== What needs to be done ==
Show each line of the records below where the word "prefix" occurs.
[Working data — start]
(** Adding a key never panics and keeps the shape. *)
Record added (self : t) (key : Z) (self' : t) : Prop := {
  add_live : live self';
  add_max : max_key self' = Z.max key (max_key self);
  add_count : count self' = fadd (count self) f64_one;
  add_min : is_collapsed self' = false -> min_key self' = Z.min key (min_key self);
  add_was : is_collapsed self' = false -> is_collapsed self = false;
  add_why : is_collapsed self' = true -> is_collapsed self = false ->
    BIN_LIMIT < Z.max key (max_key self) - Z.min key (min_key self) + 1;
  add_cell : is_collapsed self' = false ->
    cell self' key = fadd (cell self key) f64_one /\
    forall k, k <> key -> in_window self' k -> cell self' k = cell self k;
}.


Lemma extended_refl self key :
  live self -> key <= max_key self -> (is_collapsed self = false -> min_key self <= key) ->
  extended self key self.
Proof.
  intros Hl Hk Hm. constructor; try done; try lia; [|congruence].
  intros Hc. specialize (Hm Hc). lia.
Qed.

Lemma index_in_window self key :
  live self -> min_key self <= key <= max_key self ->
  0 <= key - offset self < len self /\
  usize_of_i32 (wrap_i32 (key - offset self)) = key - offset self.
Proof. intros [Hl Hlow Hord Hhigh Hmx Hmn Hcol] Hk. widths. lia. Qed.

Lemma get_index_spec self key :
  wf self -> key_ok key ->
  exists i self', get_index self key = Done (i, self') /\ extended self key self' /\
    0 <= i < len self' /\ (is_collapsed self' = false -> i = key - offset self').
Proof.
  intros Hwf Hk. unfold get_index.
  destruct (Z.ltb_spec key (min_key self)) as [Hlt|Hge].
  - destruct (is_collapsed self) eqn:Hc.
    + destruct Hwf as [->|Hlive]; [done|]. exists 0, self. pose proof Hlive as [].
      split_and!; [done| |lia|lia|congruence]. apply extended_refl; [done|lia|congruence].
    + assert (exists s', extend_range self key key = Done s' /\ extended self key s')
        as (s' & -> & Hext).
      { destruct Hwf as [->|Hlive]; [by apply extend_range_new|]. apply extend_range_live; auto. }
      simpl. pose proof (ext_live _ _ _ Hext) as Hlive. destruct (is_collapsed s') eqn:Hc'.
      * exists 0, s'. split_and!; [done|done|lia| |congruence]. by apply live_len.
      * destruct (index_in_window s' key Hlive) as [Hi ->];
          [rewrite (ext_max _ _ _ Hext), (ext_min _ _ _ Hext Hc'); lia|].
        exists (key - offset s'), s'. split_and!; auto; lia.
  - destruct Hwf as [->|Hlive];
      [simpl in Hge; unfold key_ok, KEY_BOUND, I32_MAX in *; lia|].
    destruct (Z.ltb_spec (max_key self) key) as [Hgt|Hle].
    + destruct (extend_range_live self key Hlive Hk (or_intror Hgt)) as (s' & -> & Hext). simpl.
      pose proof (ext_live _ _ _ Hext) as Hlive'. pose proof (ext_max _ _ _ Hext) as Hm.
      destruct (index_in_window s' key Hlive') as [Hi ->]; [destruct Hlive'; lia|].
      exists (key - offset s'), s'. split_and!; auto; lia.
    + simpl. destruct (index_in_window self key Hlive) as [Hi ->]; [lia|].
      exists (key - offset self), self. split_and!; auto; [|lia..]. by apply extended_refl.
Qed.
(* ===== verification/DataStreams.v ===== *)
(** Data Streams Monitoring: the pathway hash ([pathway.rs],
    [propagation_hash.rs]), the consume checkpoint ([checkpoint.rs]), the
    ten-second aggregation buckets ([aggregator.rs]) and the processor that ties
    them to the proxy queue ([processor.rs]), all under [traces/data_streams].

    SHA-256, base64, gzip and the MessagePack encoder are other crates' code and
    are arguments. A [HashMap] is a [gmap]; the order in which it is drained is
    the map's, which the source leaves open. The aggregator's mutex cannot be
    poisoned, since a panic aborts the process. *)
From S2P Require Import Prelude F64 Text Wire Sketch Aggregators.
From stdpp Require Import sorting.
#[local] Open Scope Z_scope.

(** The bytes of a string. *)
Definition as_bytes (s : string) : list Z :=
  (fun a => Z.of_N (N_of_ascii a)) <$> String.list_ascii_of_string s.

(** * Propagation hash *)

Definition FNV1_64_OFFSET_BASIS : Z := 0xCBF29CE484222325.
Definition FNV1_64_PRIME : Z := 0x00000100000001B3.

Definition fnv1_64 (bytes : list Z) : Z :=
  foldl (fun hash byte => Z.lxor (wrap_u64 (hash * FNV1_64_PRIME)) byte)
    FNV1_64_OFFSET_BASIS bytes.

(** * Pathway hash *)

Definition MANUAL_CHECKPOINT_TAG : string := "manual_checkpoint:true".

Definition hex_digit (d : Z) : ascii :=
  ascii_of_N (Z.to_N (if d <? 10 then 48 + d else 87 + d)).
(* ===== verification/Stitch.v ===== *)
(** Reassembly of telemetry payloads that hold a log record Lambda cut into
    pieces: [extension/telemetry/stitch.rs].

    The JSON parser is [serde_json]: [from_events] parses a payload into the
    crate's events, [from_ignored] checks a value on its own; both are arguments,
    an error being its category, line and column. Clock reads are arguments in
    nanoseconds. The loop of [split_events] gets the length of the payload as
    fuel; every turn takes at least an envelope, so it never runs out
    ([split_loop_fuel]). *)
From S2P Require Import Prelude.

Definition MAX_FRAGMENT_BYTES : Z := 4 * 1024 * 1024.
Definition FRAGMENT_TTL : Z := 1000000000.
Definition QUOTE : ascii := ascii_of_N 34.
(** A JSON text written with ['] for the double quote. *)
Definition json (s : string) : bytes :=
  (fun a => if bool_decide (a = "'"%char) then QUOTE else a) <$> String.list_ascii_of_string s.
Definition RECORD_KEY : bytes := json "'record':".
Definition FRAMING : bytes := json "}]".
Definition EVENT_START : bytes := json "{'time':'".
Definition PIECE_TYPES : list bytes :=
  [json "'type':'function','record':"; json "'type':'extension','record':"].
Definition MAX_ENVELOPE_BYTES : nat := 128.
Definition MAX_SEAMS : nat := 64.

(** * Byte strings *)

Fixpoint strip_prefix (prefix s : bytes) : option bytes :=
  match prefix, s with
  | [], _ => Some s
  | p :: prefix', c :: s' => if bool_decide (p = c) then strip_prefix prefix' s' else None
  | _ :: _, [] => None
  end.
[Working data — finish]
== Solution below ==
Fixpoint strip_prefix (prefix s : bytes) : option bytes :=
  match prefix, s with
  | p :: prefix', c :: s' => if bool_decide (p = c) then strip_prefix prefix' s' else None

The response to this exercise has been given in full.